-- RECORD SET --
Lemma peval_app (l : list Z) (c x : Z) :
  peval (l ++ [c]) x = peval l x + c * x ^ Z.of_nat (length l).
Proof.
  induction l as [| d l IH]; cbn [app length].
  - cbn. rewrite Z.pow_0_r. ring.
  - change (peval (d :: l ++ [c]) x) with (d + x * peval (l ++ [c]) x).
    change (peval (d :: l) x) with (d + x * peval l x).
    rewrite IH, Nat2Z.inj_succ, Z.pow_succ_r by lia. ring.
Qed.

Section Ex09Properties.
Import Ex09.

Lemma generateCoefficients_spec (x f q : Z) (t : tape) :
  0 <= q ->
  exists cs t', generateCoefficients x f q t = Ok (x :: cs, t') /\
                length cs = Z.to_nat f.
Proof.
  intros Hq. unfold generateCoefficients.
  loop_invariant (fun pre (s : list Z * tape) =>
      exists cs, s.1 = x :: cs /\ length cs = length pre)
    as ([coeffs t'] & Hrun & cs & Hc & Hlen).
  - exists []. split; reflexivity.
  - intros pre a post [coeffs t0] _ (cs & Hc & Hlen). simpl in Hc. subst coeffs.
    destruct (randint_ok 0 q t0 Hq) as [-> _]. simpl.
    eexists. split; [reflexivity |]. simpl.
    eexists (cs ++ [_]). split; [reflexivity |]. rewrite !length_app. simpl. lia.
  - simpl in Hc. subst coeffs. exists cs, t'. split; [exact Hrun |].
    rewrite Hlen, range_length. f_equal. lia.
Qed.

Lemma polynomial_total (val : Z) (cs : list Z) (f q : Z) :
  0 < q -> (Z.to_nat (f + 1) <= length cs)%nat ->
  exists v, polynomial val cs f q = Ok v /\ 0 <= v < q.
Proof.
  intros Hq Hlen. unfold polynomial.
  loop_invariant (fun _ s => 0 <= s < q)
    as (v & Hrun & Hv).
  - lia.
  - intros pre i post s Hl _.
    assert (i ∈ range 0 (f + 1)) as Hi by (rewrite Hl; apply elem_of_middle).
    apply range_elem in Hi.
    destruct (getitem_total cs i) as (c & -> & _); [lia |]. simpl.
    destruct (power_total val i q) as (pw & ->); [lia |]. simpl.
    rewrite py_mod_ok by lia. eexists. split; [reflexivity |].
    apply Z.mod_pos_bound. lia.
  - eauto.
Qed.
(** X22: [readFile] hands the text of the file to [FileBatch] with every
    line feed replaced by the two characters backslash and r, so that
    the text holds no line feed and is longer by one code unit for each;
    a text without line feeds is handed over as it is.  Whatever is
    thrown while reading the file or building the batch comes out as the
    one fatal error with code 500 that names the path. *)
Theorem X22_readFile (FileBatch : Type)
    (readFileSync : string -> Completion string)
    (new_FileBatch : string -> Completion FileBatch)
    (fullFilePath : string) :
  (forall batch,
     HL7Outbound.readFile FileBatch readFileSync new_FileBatch fullFilePath
     = Return batch <->
     exists fileBuffer,
       readFileSync fullFilePath = Return fileBuffer /\
       new_FileBatch (HL7Outbound.replace_newlines fileBuffer)
       = Return batch) /\
  (forall e,
     HL7Outbound.readFile FileBatch readFileSync new_FileBatch fullFilePath
     = Throw e ->
     e = HL7FatalError 500 ("Unable to read file: " ++ fullFilePath)) /\
  (forall fileBuffer,
     JS.includes (HL7Outbound.replace_newlines fileBuffer)
       (String LF EmptyString) = false /\
     String.length (HL7Outbound.replace_newlines fileBuffer)
     = (String.length fileBuffer + count_LF fileBuffer)%nat /\
     (count_LF fileBuffer = O ->
      HL7Outbound.replace_newlines fileBuffer = fileBuffer)).
Proof.
  unfold HL7Outbound.readFile. split; [|split].
  - intros batch.
    destruct (readFileSync fullFilePath) as [buf|x]; cbn [bind].
    + destruct (new_FileBatch _) as [b|x] eqn:E.
      * split.
        -- intros [= <-]. now exists buf.
        -- intros (buf' & [= <-] & E'). congruence.
      * split; [discriminate|].
        intros (buf' & [= <-] & E'). congruence.
    + split; [discriminate|]. intros (buf' & D & _). discriminate.
  - intros e.
    destruct (readFileSync fullFilePath) as [buf|x]; cbn [bind].
    + destruct (new_FileBatch _); [discriminate | now intros [= <-]].
    + now intros [= <-].
  - intros buf. split; [apply replace_newlines_no_LF|].
    split; [apply replace_newlines_length | apply replace_newlines_same].
Qed.
Inductive backend : Type :=
| Numpy
    (* class backend_numpy *)
| Torch (has_cuda : bool)
    (* class backend_torch of the try branch *)
| Unavailable (e : exn).
    (* the instance backend_torch(e) of the except branch *)

Inductive attribute : Type :=
| Flag (b : bool)               (* _has_cuda *)
| ArrayConstructor (dev : device)
| LibraryFunction (name : string)
| Stored (e : exn).             (* the attribute e of the stand-in *)

Definition backend_numpy : backend := Numpy.

(** The try/except of lines 30-46. *)
Definition backend_torch (h : host) : backend :=
  if torch_importable h then Torch (cuda_available h)
  else Unavailable ImportError.

Definition is_function (name : string) : bool :=
  (name =? "stack")%string || (name =? "exp")%string
  || (name =? "sign")%string.

(** Attribute access [backend.name].  On the stand-in object the class
    attribute [_has_cuda] and the instance attribute [e] are found by the
    normal lookup; every other name reaches [__getattr__], which raises
    the stored exception.  The names that every Python object defines
    ([__class__], [__dict__], ...) are not modelled. *)
Definition getattr (b : backend) (name : string) : exn + attribute :=
  match b with
  | Numpy =>
      if (name =? "array")%string then inr (ArrayConstructor HostCPU)
      else if is_function name then inr (LibraryFunction name)
      else inl AttributeError
  | Torch has_cuda =>
      if (name =? "_has_cuda")%string then inr (Flag has_cuda)
      else if (name =? "array")%string then
        inr (ArrayConstructor (if has_cuda then CudaDevice else HostCPU))
      else if is_function name then inr (LibraryFunction name)
      else inl AttributeError
  | Unavailable e =>
      if (name =? "_has_cuda")%string then inr (Flag false)
      else if (name =? "e")%string then inr (Stored e)
      else inl e
  end.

-- WHAT YOU ARE ASKED TO DO --
Each line of the listing is to be repeated without alteration.

-- ANSWER BOX --
Lemma peval_app (l : list Z) (c x : Z) :
  peval (l ++ [c]) x = peval l x + c * x ^ Z.of_nat (length l).
Proof.
  induction l as [| d l IH]; cbn [app length].
  - cbn. rewrite Z.pow_0_r. ring.
  - change (peval (d :: l ++ [c]) x) with (d + x * peval (l ++ [c]) x).
    change (peval (d :: l) x) with (d + x * peval l x).
    rewrite IH, Nat2Z.inj_succ, Z.pow_succ_r by lia. ring.
Qed.

Section Ex09Properties.
Import Ex09.

Lemma generateCoefficients_spec (x f q : Z) (t : tape) :
  0 <= q ->
  exists cs t', generateCoefficients x f q t = Ok (x :: cs, t') /\
                length cs = Z.to_nat f.
Proof.
  intros Hq. unfold generateCoefficients.
  loop_invariant (fun pre (s : list Z * tape) =>
      exists cs, s.1 = x :: cs /\ length cs = length pre)
    as ([coeffs t'] & Hrun & cs & Hc & Hlen).
  - exists []. split; reflexivity.
  - intros pre a post [coeffs t0] _ (cs & Hc & Hlen). simpl in Hc. subst coeffs.
    destruct (randint_ok 0 q t0 Hq) as [-> _]. simpl.
    eexists. split; [reflexivity |]. simpl.
    eexists (cs ++ [_]). split; [reflexivity |]. rewrite !length_app. simpl. lia.
  - simpl in Hc. subst coeffs. exists cs, t'. split; [exact Hrun |].
    rewrite Hlen, range_length. f_equal. lia.
Qed.

Lemma polynomial_total (val : Z) (cs : list Z) (f q : Z) :
  0 < q -> (Z.to_nat (f + 1) <= length cs)%nat ->
  exists v, polynomial val cs f q = Ok v /\ 0 <= v < q.
Proof.
  intros Hq Hlen. unfold polynomial.
  loop_invariant (fun _ s => 0 <= s < q)
    as (v & Hrun & Hv).
  - lia.
  - intros pre i post s Hl _.
    assert (i ∈ range 0 (f + 1)) as Hi by (rewrite Hl; apply elem_of_middle).
    apply range_elem in Hi.
    destruct (getitem_total cs i) as (c & -> & _); [lia |]. simpl.
    destruct (power_total val i q) as (pw & ->); [lia |]. simpl.
    rewrite py_mod_ok by lia. eexists. split; [reflexivity |].
    apply Z.mod_pos_bound. lia.
  - eauto.
Qed.
(** X22: [readFile] hands the text of the file to [FileBatch] with every
    line feed replaced by the two characters backslash and r, so that
    the text holds no line feed and is longer by one code unit for each;
    a text without line feeds is handed over as it is.  Whatever is
    thrown while reading the file or building the batch comes out as the
    one fatal error with code 500 that names the path. *)
Theorem X22_readFile (FileBatch : Type)
    (readFileSync : string -> Completion string)
    (new_FileBatch : string -> Completion FileBatch)
    (fullFilePath : string) :
  (forall batch,
     HL7Outbound.readFile FileBatch readFileSync new_FileBatch fullFilePath
     = Return batch <->
     exists fileBuffer,
       readFileSync fullFilePath = Return fileBuffer /\
       new_FileBatch (HL7Outbound.replace_newlines fileBuffer)
       = Return batch) /\
  (forall e,
     HL7Outbound.readFile FileBatch readFileSync new_FileBatch fullFilePath
     = Throw e ->
     e = HL7FatalError 500 ("Unable to read file: " ++ fullFilePath)) /\
  (forall fileBuffer,
     JS.includes (HL7Outbound.replace_newlines fileBuffer)
       (String LF EmptyString) = false /\
     String.length (HL7Outbound.replace_newlines fileBuffer)
     = (String.length fileBuffer + count_LF fileBuffer)%nat /\
     (count_LF fileBuffer = O ->
      HL7Outbound.replace_newlines fileBuffer = fileBuffer)).
Proof.
  unfold HL7Outbound.readFile. split; [|split].
  - intros batch.
    destruct (readFileSync fullFilePath) as [buf|x]; cbn [bind].
    + destruct (new_FileBatch _) as [b|x] eqn:E.
      * split.
        -- intros [= <-]. now exists buf.
        -- intros (buf' & [= <-] & E'). congruence.
      * split; [discriminate|].
        intros (buf' & [= <-] & E'). congruence.
    + split; [discriminate|]. intros (buf' & D & _). discriminate.
  - intros e.
    destruct (readFileSync fullFilePath) as [buf|x]; cbn [bind].
    + destruct (new_FileBatch _); [discriminate | now intros [= <-]].
    + now intros [= <-].
  - intros buf. split; [apply replace_newlines_no_LF|].
    split; [apply replace_newlines_length | apply replace_newlines_same].
Qed.
Inductive backend : Type :=
| Numpy
    (* class backend_numpy *)
| Torch (has_cuda : bool)
    (* class backend_torch of the try branch *)
| Unavailable (e : exn).
    (* the instance backend_torch(e) of the except branch *)

Inductive attribute : Type :=
| Flag (b : bool)               (* _has_cuda *)
| ArrayConstructor (dev : device)
| LibraryFunction (name : string)
| Stored (e : exn).             (* the attribute e of the stand-in *)

Definition backend_numpy : backend := Numpy.

(** The try/except of lines 30-46. *)
Definition backend_torch (h : host) : backend :=
  if torch_importable h then Torch (cuda_available h)
  else Unavailable ImportError.

Definition is_function (name : string) : bool :=
  (name =? "stack")%string || (name =? "exp")%string
  || (name =? "sign")%string.

(** Attribute access [backend.name].  On the stand-in object the class
    attribute [_has_cuda] and the instance attribute [e] are found by the
    normal lookup; every other name reaches [__getattr__], which raises
    the stored exception.  The names that every Python object defines
    ([__class__], [__dict__], ...) are not modelled. *)
Definition getattr (b : backend) (name : string) : exn + attribute :=
  match b with
  | Numpy =>
      if (name =? "array")%string then inr (ArrayConstructor HostCPU)
      else if is_function name then inr (LibraryFunction name)
      else inl AttributeError
  | Torch has_cuda =>
      if (name =? "_has_cuda")%string then inr (Flag has_cuda)
      else if (name =? "array")%string then
        inr (ArrayConstructor (if has_cuda then CudaDevice else HostCPU))
      else if is_function name then inr (LibraryFunction name)
      else inl AttributeError
  | Unavailable e =>
      if (name =? "_has_cuda")%string then inr (Flag false)
      else if (name =? "e")%string then inr (Stored e)
      else inl e
  end.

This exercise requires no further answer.